Es geht um Lösungen, Ordnungen, Einordnungen. Es geht – obwohl ja Möbel der Endpunkt sind – nicht um Schubladen. Denkschubladen sind nichts als Verunmöglichungsmaschinen. Was einmal dort gelandet ist, verschwindet vom Horizont der Wahrnehmung – es ist ja eingeordnet, abgespeichert, abgeheftet, eingetütet. Auch Worte machen Schubladen: Man schreibt Bett und erschafft eine Vorstellung.
Versuchsanordnungen
Ebbers‘ Möbel sind Versuchsanordnungen im besten Sinn. Es geht um die Räumlichmachung von Farben und Flächen auf der Grenze zwischen Bild und Zeichnung, Skizze und Realität. Farben fürs Horizontale, Farben fürs Vertikale. Wegweiser ohne Beschriftung. Nichts ist für jeden – Ebbers‘ Möbel wollen keine Ausnahme sein. Man muss diesen Exkurs in die möbelgewordene Bilderwelt nicht mögen, aber man kann sich verlieben in die Einfachheit.

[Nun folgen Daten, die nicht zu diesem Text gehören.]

(* ===== verification/I2c.v ===== *)
(** The I2C master: linux/drivers/i2c/busses/i2c-esp32s31.c.

    A function that writes registers gives its writes, oldest first, as pairs
    of an offset and a value.  What the driver calls of the kernel (the address
    byte of a message, the reset lines, the clock) is a parameter.  [bus] is
    what a command list means on the bus, as the comment at the top of the
    driver describes it. *)

From S2P Require Import Prelude.

(** * Registers *)

Definition I2C_SCL_LOW_PERIOD : Z := 0x00.
Definition I2C_CTR : Z := 0x04.
Definition I2C_TO : Z := 0x0c.
Definition I2C_FIFO_CONF : Z := 0x18.
Definition I2C_DATA : Z := 0x1c.
Definition I2C_INT_CLR : Z := 0x24.
Definition I2C_INT_ENA : Z := 0x28.
Definition I2C_SDA_HOLD : Z := 0x30.
Definition I2C_SDA_SAMPLE : Z := 0x34.
Definition I2C_SCL_HIGH_PERIOD : Z := 0x38.
Definition I2C_SCL_START_HOLD : Z := 0x40.
Definition I2C_SCL_RSTART_SETUP : Z := 0x44.
Definition I2C_SCL_STOP_HOLD : Z := 0x48.
Definition I2C_SCL_STOP_SETUP : Z := 0x4c.
Definition I2C_SCL_ST_TIME_OUT : Z := 0x78.
Definition I2C_SCL_MAIN_ST_TIME_OUT : Z := 0x7c.
Definition I2C_FILTER_CFG : Z := 0x50.
Definition I2C_COMD (n : Z) : Z := 0x58 + n * 4.
Definition I2C_SCL_SP_CONF : Z := 0x80.

Definition I2C_CTR_MS_MODE : Z := BIT 4.
Definition I2C_CTR_TRANS_START : Z := BIT 5.
Definition I2C_CTR_FSM_RST : Z := BIT 10.
Definition I2C_CTR_CONF_UPGATE : Z := BIT 11.
Definition I2C_TO_VALUE : Z := GENMASK 4 0.
Definition I2C_TO_EN : Z := BIT 5.
Definition I2C_FIFO_RX_RST : Z := BIT 12.
Definition I2C_FIFO_TX_RST : Z := BIT 13.
Definition I2C_SCL_WAIT_HIGH : Z := GENMASK 15 9.
Definition I2C_FILTER_SCL_THRES : Z := GENMASK 3 0.
Definition I2C_FILTER_SDA_THRES : Z := GENMASK 7 4.
Definition I2C_FILTER_SCL_EN : Z := BIT 8.
Definition I2C_FILTER_SDA_EN : Z := BIT 9.
Definition I2C_SCL_RST_SLV_EN : Z := BIT 0.
Definition I2C_SCL_RST_SLV_NUM : Z := GENMASK 5 1.
Definition I2C_INT_END_DETECT : Z := BIT 3.
Definition I2C_INT_ARB_LOST : Z := BIT 5.
Definition I2C_INT_TRANS_COMPLETE : Z := BIT 7.
Definition I2C_INT_TIME_OUT : Z := BIT 8.
Definition I2C_INT_NACK : Z := BIT 10.
Definition I2C_INT_SCL_ST_TO : Z := BIT 13.
Definition I2C_INT_SCL_MAIN_ST_TO : Z := BIT 14.
Definition I2C_INT_TIMEOUTS : Z := Z.lor (Z.lor I2C_INT_TIME_OUT I2C_INT_SCL_ST_TO) I2C_INT_SCL_MAIN_ST_TO.
Definition I2C_INT_MASK : Z :=
  Z.lor (Z.lor (Z.lor (Z.lor I2C_INT_END_DETECT I2C_INT_ARB_LOST) I2C_INT_TRANS_COMPLETE) I2C_INT_NACK) I2C_INT_TIMEOUTS.
Definition I2C_CMD_BYTES : Z := GENMASK 7 0.
Definition I2C_CMD_ACK_CHECK : Z := BIT 8.
Definition I2C_CMD_ACK_VALUE : Z := BIT 10.
Definition I2C_CMD_OP : Z := GENMASK 13 11.
Definition I2C_OP_WRITE : Z := 1.
Definition I2C_OP_STOP : Z := 2.
Definition I2C_OP_READ : Z := 3.
Definition I2C_OP_END : Z := 4.
Definition I2C_OP_RSTART : Z := 6.
Definition I2C_NCMDS : Z := 8.
Definition I2C_FIFO_SIZE : Z := 32.
Definition I2C_FILTER_CYCLES : Z := 7.

(** * State *)

(** [struct i2c_msg]; [m_rd] and [m_ten] are its flags I2C_M_RD and I2C_M_TEN,
    and [m_buf] has [len] bytes. *)
Record i2c_msg := I2cMsg { m_addr : Z; m_rd : bool; m_ten : bool; m_buf : list Z }.
Definition m_len (m : i2c_msg) : Z := zlen (m_buf m).

(** [struct esp32s31_i2c_rx]: the place is the message and the offset in it. *)
Record i2c_rx := I2cRx { rx_msg : Z; rx_off : Z; rx_len : Z }.

(** [nrx] is the length of [rx]. *)
Record i2c := I2c { msgs : list i2c_msg; msg : Z; pos : Z; addressed : bool; rx : list i2c_rx; err : Z }.
Definition num (i : i2c) : Z := zlen (msgs i).
Record i2c_batch := I2cBatch { b_cmd : Z; b_tx : Z; b_rx : Z }.

Abbreviation writes := (list (Z * Z)).

Section i2c.
(** [i2c_8bit_addr_from_msg()], of the address and the direction of a message. *)
Variable addr8 : Z -> bool -> Z.

(** * The command list *)

Definition i2c_cmd (n op bytes flags : Z) : writes :=
  [(I2C_COMD n, Z.lor (Z.lor (FIELD_PREP I2C_CMD_OP op) (FIELD_PREP I2C_CMD_BYTES bytes)) flags)].

Definition next_msg (i : i2c) : i2c := I2c (msgs i) (msg i + 1) 0 false (rx i) (err i).

(** The result of a queue function: [false] is [None]. *)
Definition queue_addr (i : i2c) (b : i2c_batch) (m : i2c_msg) : option (i2c * i2c_batch * writes) :=
  if (b_cmd b + 3 >? I2C_NCMDS - 1) || (b_tx b =? I2C_FIFO_SIZE) then None
  else Some (I2c (msgs i) (msg i) (pos i) true (rx i) (err i),
             I2cBatch (b_cmd b + 2) (b_tx b + 1) (b_rx b),
             i2c_cmd (b_cmd b) I2C_OP_RSTART 0 0 ++ [(I2C_DATA, addr8 (m_addr m) (m_rd m))] ++
             i2c_cmd (b_cmd b + 1) I2C_OP_WRITE 1 I2C_CMD_ACK_CHECK).

Definition queue_read (i : i2c) (b : i2c_batch) (m : i2c_msg) : option (i2c * i2c_batch * writes) :=
  let left := m_len m - pos i in
  let n := Z.min left (I2C_FIFO_SIZE - b_rx b) in
  let last := n =? left in
  let bulk := n - b2z last in
  if (n =? 0) || (b_cmd b + b2z (nz bulk) + b2z last >? I2C_NCMDS - 1) then None
  else
    let c := b_cmd b in
    Some (I2c (msgs i) (msg i) (pos i + n) (addressed i) (rx i ++ [I2cRx (msg i) (pos i) n]) (err i),
          I2cBatch (c + b2z (nz bulk) + b2z last) (b_tx b) (b_rx b + n),
          (if nz bulk then i2c_cmd c I2C_OP_READ bulk 0 else []) ++
          (if last then i2c_cmd (c + b2z (nz bulk)) I2C_OP_READ 1 I2C_CMD_ACK_VALUE else [])).

Definition queue_write (i : i2c) (b : i2c_batch) (m : i2c_msg) : option (i2c * i2c_batch * writes) :=
  let n := Z.min (m_len m - pos i) (I2C_FIFO_SIZE - b_tx b) in
  if (n =? 0) || (b_cmd b + 1 >? I2C_NCMDS - 1) then None
  else Some (I2c (msgs i) (msg i) (pos i + n) (addressed i) (rx i) (err i),
             I2cBatch (b_cmd b + 1) (b_tx b + n) (b_rx b),
             i2c_cmd (b_cmd b) I2C_OP_WRITE n I2C_CMD_ACK_CHECK ++
             ((fun x => (I2C_DATA, x)) <$> ztake n (zdrop (pos i) (m_buf m)))).

Definition queue (i : i2c) (b : i2c_batch) (m : i2c_msg) : option (i2c * i2c_batch * writes) :=
  if negb (addressed i) then queue_addr i b m
  else if m_rd m then queue_read i b m else queue_write i b m.

(** The loop, with the writes.  Each round but the last uses a command slot, so
    eight rounds are enough. *)
Fixpoint fill_loop (fuel : nat) (i : i2c) (b : i2c_batch) : option (i2c * i2c_batch * writes) :=
  match fuel with
  | O => None
  | S fuel =>
      match msgs i !! Z.to_nat (msg i) with
      | None => Some (i, b, [])
      | Some m =>
          match queue i b m with
          | None => Some (i, b, [])
          | Some (i, b, w) =>
              let i := if pos i =? m_len m then next_msg i else i in
              '(i, b, w') ← fill_loop fuel i b; Some (i, b, w ++ w')
          end
      end
  end.
Definition fill (i : i2c) : option (i2c * writes) :=
  let i := I2c (msgs i) (msg i) (pos i) (addressed i) [] (err i) in
  '(i, b, w) ← fill_loop 8 i (I2cBatch 0 0 0);
  Some (i, w ++ i2c_cmd (b_cmd b) (if msg i <? num i then I2C_OP_END else I2C_OP_STOP) 0 0).

(** [ctr] is what I2C_CTR reads. *)
Definition start (ctr : Z) : writes := [(I2C_CTR, Z.lor ctr I2C_CTR_TRANS_START)].

(** * Received bytes *)

(** [rx[i].buf[j] = v]. *)
Definition store_rx (ms : list i2c_msg) (r : i2c_rx) (d : list Z) : option (list i2c_msg) :=
  m ← ms !! Z.to_nat (rx_msg r);
  b ← blit (m_buf m) (rx_off r) d;
  Some (<[Z.to_nat (rx_msg r) := I2cMsg (m_addr m) (m_rd m) (m_ten m) b]> ms).
(** The bytes that I2C_DATA reads are [data]; the rest stays in the FIFO. *)
Fixpoint drain_loop (rs : list i2c_rx) (ms : list i2c_msg) (data : list Z) : option (list i2c_msg * list Z) :=
  match rs with
  | [] => Some (ms, data)
  | r :: rs =>
      d ← slice data 0 (rx_len r);
      ms ← store_rx ms r d;
      drain_loop rs ms (zdrop (rx_len r) data)
  end.
Definition drain (i : i2c) (data : list Z) : option (i2c * list Z) :=
  '(ms, rest) ← drain_loop (rx i) (msgs i) data;
  Some (I2c ms (msg i) (pos i) (addressed i) [] (err i), rest).

(** * The interrupt handler *)

(** [None] is an access outside of a buffer; the flag is complete(&done). *)
Definition irq (i : i2c) (status ctr : Z) (data : list Z) : option (i2c * writes * bool) :=
  if status =? 0 then Some (i, [], false)
  else
    let w := [(I2C_INT_CLR, status)] in
    let e := if nz (Z.land status I2C_INT_NACK) then - ENXIO
             else if nz (Z.land status I2C_INT_ARB_LOST) then - EAGAIN
             else if nz (Z.land status I2C_INT_TIMEOUTS) then - ETIMEDOUT else err i in
    let i := I2c (msgs i) (msg i) (pos i) (addressed i) (rx i) e in
    if (e =? 0) && nz (Z.land status I2C_INT_END_DETECT) then
      '(i, _) ← drain i data;
      '(i, w') ← fill i;
      Some (i, w ++ w' ++ start ctr, false)
    else if nz e || nz (Z.land status I2C_INT_TRANS_COMPLETE) then
      '(i, _) ← (if e =? 0 then drain i data else Some (i, data));
      Some (i, w ++ [(I2C_INT_ENA, 0)], true)
    else Some (i, w, false).

(** * Set up *)

Definition reset_fifos (conf : Z) : writes :=
  let m := Z.lor I2C_FIFO_RX_RST I2C_FIFO_TX_RST in
  [(I2C_FIFO_CONF, Z.lor (Z.lor conf I2C_FIFO_RX_RST) I2C_FIFO_TX_RST); (I2C_FIFO_CONF, Z.land conf (not32 m))].

Definition order_base_2 (n : Z) : Z := Z.log2_up n.
Definition set_timing (rate bus_freq : Z) : writes :=
  let half := u32 (DIV_ROUND_UP rate (u32 (2 * bus_freq))) in
  let wait := if bus_freq >=? 80000 then u32 (half / 2 - 2) else half / 4 in
  [(I2C_SCL_LOW_PERIOD, u32 (half - 1));
   (I2C_SCL_HIGH_PERIOD, Z.lor (u32 (half - wait)) (FIELD_PREP I2C_SCL_WAIT_HIGH wait));
   (I2C_SDA_HOLD, u32 (half / 4 - 1));
   (I2C_SDA_SAMPLE, u32 (half / 2 - 1));
   (I2C_SCL_START_HOLD, u32 (half - 1));
   (I2C_SCL_RSTART_SETUP, u32 (half - 1));
   (I2C_SCL_STOP_HOLD, u32 (half - 1));
   (I2C_SCL_STOP_SETUP, u32 (half - 1));
   (I2C_TO, Z.lor (FIELD_PREP I2C_TO_VALUE (Z.min (order_base_2 (rate / 400)) 31)) I2C_TO_EN);
   (I2C_SCL_ST_TIME_OUT, 23);
   (I2C_SCL_MAIN_ST_TIME_OUT, 23)].

(** [rst] is the result of the two reset calls, [idle] that of the poll. *)
Definition init (rate bus_freq rst idle : Z) (clear_bus : bool) : Z * writes :=
  if nz rst then (rst, [])
  else
    let w :=
      [(I2C_CTR, I2C_CTR_MS_MODE);
       (I2C_FILTER_CFG,
         Z.lor (Z.lor (Z.lor (FIELD_PREP I2C_FILTER_SCL_THRES I2C_FILTER_CYCLES)
                             (FIELD_PREP I2C_FILTER_SDA_THRES I2C_FILTER_CYCLES)) I2C_FILTER_SCL_EN) I2C_FILTER_SDA_EN)] ++
      set_timing rate bus_freq ++
      [(I2C_INT_CLR, I2C_INT_MASK); (I2C_INT_ENA, 0); (I2C_CTR, Z.lor I2C_CTR_MS_MODE I2C_CTR_CONF_UPGATE)] in
    if negb clear_bus then (0, w)
    else (idle, w ++ [(I2C_SCL_SP_CONF, Z.lor I2C_SCL_RST_SLV_EN (FIELD_PREP I2C_SCL_RST_SLV_NUM 9));
                      (I2C_CTR, Z.lor I2C_CTR_MS_MODE I2C_CTR_CONF_UPGATE)]).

Einfach – so viel sei gesagt – ist nicht simpel. Nicht einfältig. Vielleicht ist ‚einfach‘ das falsche Wort. Es geht um Schlichtheit. Es geht um die Notwendigkeit des Schönen und das Schöne der Notwendigkeit. Es geht am Ende um Wendigkeit und nicht um Not. Wer sich in den Ebberskosmos einlebt, einsieht, einfühlt, wird belohnt mit Antwortvorschlägen, die am Ende aber immer noch Raum für Fragen lassen. Die Möbel: Gesänge. Klänge aus Raum und Farbe. Wunderbare Erfindungen für das Zwischendurch. Nichts ist endgültig. Das Bett zum Beispiel: eine vorläufige Endlichkeit – man sollte es an die Wand hängen – Rahmen drum: fertig. Aber: es schläft sich schlecht in der Senkrechten …
Quittung
Und jetzt also eine Art Quittung: Preise sind auch Urteile. In der Jury des „German Design Award“ sind 16 Nationalitäten vertreten. Sie setzt sich aus renommierten Experten aus Wirtschaft, Lehre, Wissenschaft sowie der Gestaltungsindustrie zusammen. Na bitte. Ein Gewicht wird spürbar. „Der German Design Award legt die höchsten Ansprüche an die Ermittlung seiner Preisträger.“ Ebbers gehört zu eben jenen. Erfolg? „Natürlich“, möchte man sagen. Ebbers sagt: „Wahrscheinlich.“
Er sagt auch: „Es geht darum, nicht unterzugehen im ergrauten Alltag. Farben locken. Die Natur macht es vor. Wohnen ist keine Tätigkeit – es ist im besten Fall eine Idee vom Leben.“ Kürzlich war Ebbers bei einer Messe in Wien: „Es war ein tolles Erlebnis, dass da Leute an deinen Stand kommen und sich wirklich für das interessieren, was du machst.” Vielleicht ist ja Erfolg das Gefühl, wertgeschätzt zu werden …
Wer Lust auf Erkundung hat, der könnte am Samstag, 30. November in Kranenburg vorbeischauen: Im Siep 7. Gezeigt werden ab 15 Uhr Arbeiten von Klaus Ebbers und Christoph Heek.